In a striking Hollywood coincidence, Capt. Davern has a book out about Wood’s death. Retired dectective Duane Rasure says that Capt. Davern is not only not telling the whole truth, he’s just trying to make money out of Wood’s death. In another shocking Hollywood coincidence, Vanity Fair magazine is about to publish a big 30th anniversary story about Wood’s death.

In announcing the fact that they were reopening the investigation, the L.A. County Sheriff’s Office was careful to note that Wagner, now 81, seemingly the only person who could be a suspect, was not a suspect. As a result, everyone seems confused why the Sheriff’s Office was going to the trouble.
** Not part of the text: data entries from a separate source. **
(** The allocations the [try] of [partitionAddress] records are the ones it made. *)
Lemma partition_body_trace spec entries s :
  exists l r t, (partition_body spec entries s).2 = Ok (l, r) /\
    trace (partition_body spec entries s).1 = trace s ++ t /\
    omap freed t = [] /\ omap owned t = l.
Proof using CasMemory0 holds room.
  unfold partition_body.
  destruct (copyIn_spec spec s) as (w & p & _ & Ht & Hc).
  destruct (copyIn spec s) as [s1 r1]. cbn [fst snd] in *.
  destruct Hc as [[-> Ho]|(-> & Ho & _)].
  { eexists _, _, _. split; [reflexivity|]. split; [exact Ht|]. cbn [omap list_omap]. by rewrite Ho. }
  destruct (copyIn_spec entries s1) as (w2 & p2 & _ & Ht2 & Hc2).
  destruct (copyIn entries s1) as [s2 r2]. cbn [fst snd] in *. rewrite Ht, <- app_assoc in Ht2.
  destruct Hc2 as [[-> Ho2]|(-> & Ho2 & _)].
  { eexists _, _, _. split; [reflexivity|]. split; [exact Ht2|].
    cbn [omap list_omap app freed]. by rewrite Ho, Ho2. }
  unfold alloc. destruct (cas_alloc PARTITION_ADDRESS_LEN (instance s2)) as [w3 q] eqn:E3.
  destruct (Z.eqb_spec q 0) as [-> |Hq].
  - eexists _, _, _. split; [reflexivity|]. cbn [fst trace]. rewrite Ht2, <- app_assoc.
    split; [reflexivity|]. cbn [omap list_omap app freed]. by rewrite Ho, Ho2.
  - set (s3 := mkBridge (Some w3) (trace s2 ++ [Alloc q PARTITION_ADDRESS_LEN])).
    pose proof (silent_fold p (byte_length spec) p2 (byte_length entries) q s3) as Hs.
    destruct (fold_into _ _ _ _ _ s3) as [s4 r]. cbn [fst snd] in *.
    eexists _, _, _. split; [reflexivity|]. rewrite Hs. unfold s3. cbn [trace].
    rewrite Ht2, <- app_assoc. split; [reflexivity|].
    cbn [omap list_omap app freed]. by rewrite Ho, Ho2, (owned_out q _ Hq).
Qed.

Lemma omap_freed_map l : omap freed (map (fun pn => Free pn.1 pn.2) l) = l.
Proof. induction l as [|[p n] l IH]; [done|]. cbn. by f_equal. Qed.

Lemma omap_owned_map l : omap owned (map (fun pn => Free pn.1 pn.2) l) = [].
Proof. induction l as [|[p n] l IH]; [done|]. exact IH. Qed.

Lemma partitionAddress_trace spec entries s :
  exists t, trace (partitionAddress spec entries s).1 = trace s ++ t /\ balanced t.
Proof using CasMemory0 holds room.
  unfold partitionAddress.
  destruct (Framing.encodeSpec spec) as [sb|e];
    [|exists []; cbn [fst]; rewrite app_nil_r; split; [done|constructor]].
  destruct (Framing.encodeEntries entries) as [eb|e];
    [|exists []; cbn [fst]; rewrite app_nil_r; split; [done|constructor]].
  destruct (partition_body_trace sb eb s) as (l & r & t & Er & Et & Hf & Ho).
  destruct (partition_body sb eb s) as [s1 r1]. cbn [fst snd] in *. subst r1.
  exists (t ++ map (fun pn => Free pn.1 pn.2) l). cbn [fst]. rewrite freeAll_trace, Et, <- app_assoc.
  split; [done|]. unfold balanced. by rewrite !omap_app, Hf, Ho, omap_freed_map, omap_owned_map, app_nil_r.
Qed.

(** The wrapper computes the module's hash. *)
Lemma blake3Hash_result hash bs s :
  CasHash holds room hash ->
  (blake3Hash bs s).2 = Ok (hash bs) \/ (blake3Hash bs s).2 = Throw NullInput \/
  (blake3Hash bs s).2 = Throw NullOutput.
Proof using CasMemory0.
  intros Hh. destruct (copyIn_spec bs s) as (w & p & _ & _ & Hc). unfold blake3Hash, bind.
  destruct (copyIn bs s) as [s1 r1]. cbn [fst snd] in *.
  destruct Hc as [[-> _]|(-> & _ & Hb)]; [by right; left|].
  unfold alloc. destruct (cas_alloc BLAKE3_DIGEST_LEN (instance s1)) as [w2 q] eqn:E2.
  destruct (Z.eqb_spec q 0) as [-> |Hq]; [by right; right|]. left. rewrite finally_trace. cbn [snd].
  unfold hash_into, bind, call. change (instance (mkBridge (Some w2) _)) with w2.
  destruct (hash_bytes p (byte_length bs) q BLAKE3_DIGEST_LEN w2) as [w3 rc] eqn:E3.
  destruct (Hh w2 p bs q w3 rc) as [-> Hr]; [by eapply alloc_holds|by eapply alloc_room|exact E3|].
  change (negb (32 =? BLAKE3_DIGEST_LEN)) with false. cbv iota. unfold copyOut.
  change (instance (mkBridge (Some w3) _)) with w3. change BLAKE3_DIGEST_LEN with 32. by rewrite Hr.
Qed.
End facts.

(** ** A module for closed examples

    A bump allocator over a map of bytes; its hash pads or cuts the input to 32 bytes. *)
Record Demo := mkDemo { mem : Z -> byte; next : Z }.

Definition demo_read (p n : Z) (w : Demo) : bytes := map (fun i => mem w (p + Z.of_nat i)) (seq 0 (Z.to_nat n)).
Definition demo_write (p : Z) (bs : bytes) (w : Demo) : Demo :=
  mkDemo (fun q => if (p <=? q) && (q <? p + Z.of_nat (length bs))
                   then default (z2b 0) (bs !! Z.to_nat (q - p)) else mem w q) (next w).

Definition demo_digest : bytes -> bytes := @sha256 demo_sha256.

#[global] Instance demo_exports : CasExports Demo := {
  instantiate := mkDemo (fun _ => z2b 0) 8;
  cas_alloc n w := (mkDemo (mem w) (next w + n), next w);
  cas_free _ _ w := w;
  mem_write p bs w := Some (demo_write p bs w);
  mem_read p n w := Some (demo_read p n w);
  hash_bytes p n out _ w := (demo_write out (demo_digest (demo_read p n w)) w, 32);
  partition_address _ _ _ _ out w := (demo_write out (demo_digest []) w, 0);
  }.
One prominent theory is that they are using a celebrity death to take the public and press’s mind off the bad publicity they’ve been getting lately on a number of fronts. In any event, they seem about a quarter of a million hours too late to solve this crime.

As for us, we think alcohol abuse was the cause of Wood’s death, and Walken, Wagner, Wood and Davern all had a hand in it. Please drink responsibly, folks, particularly when operating a motor vehicle or on a boat.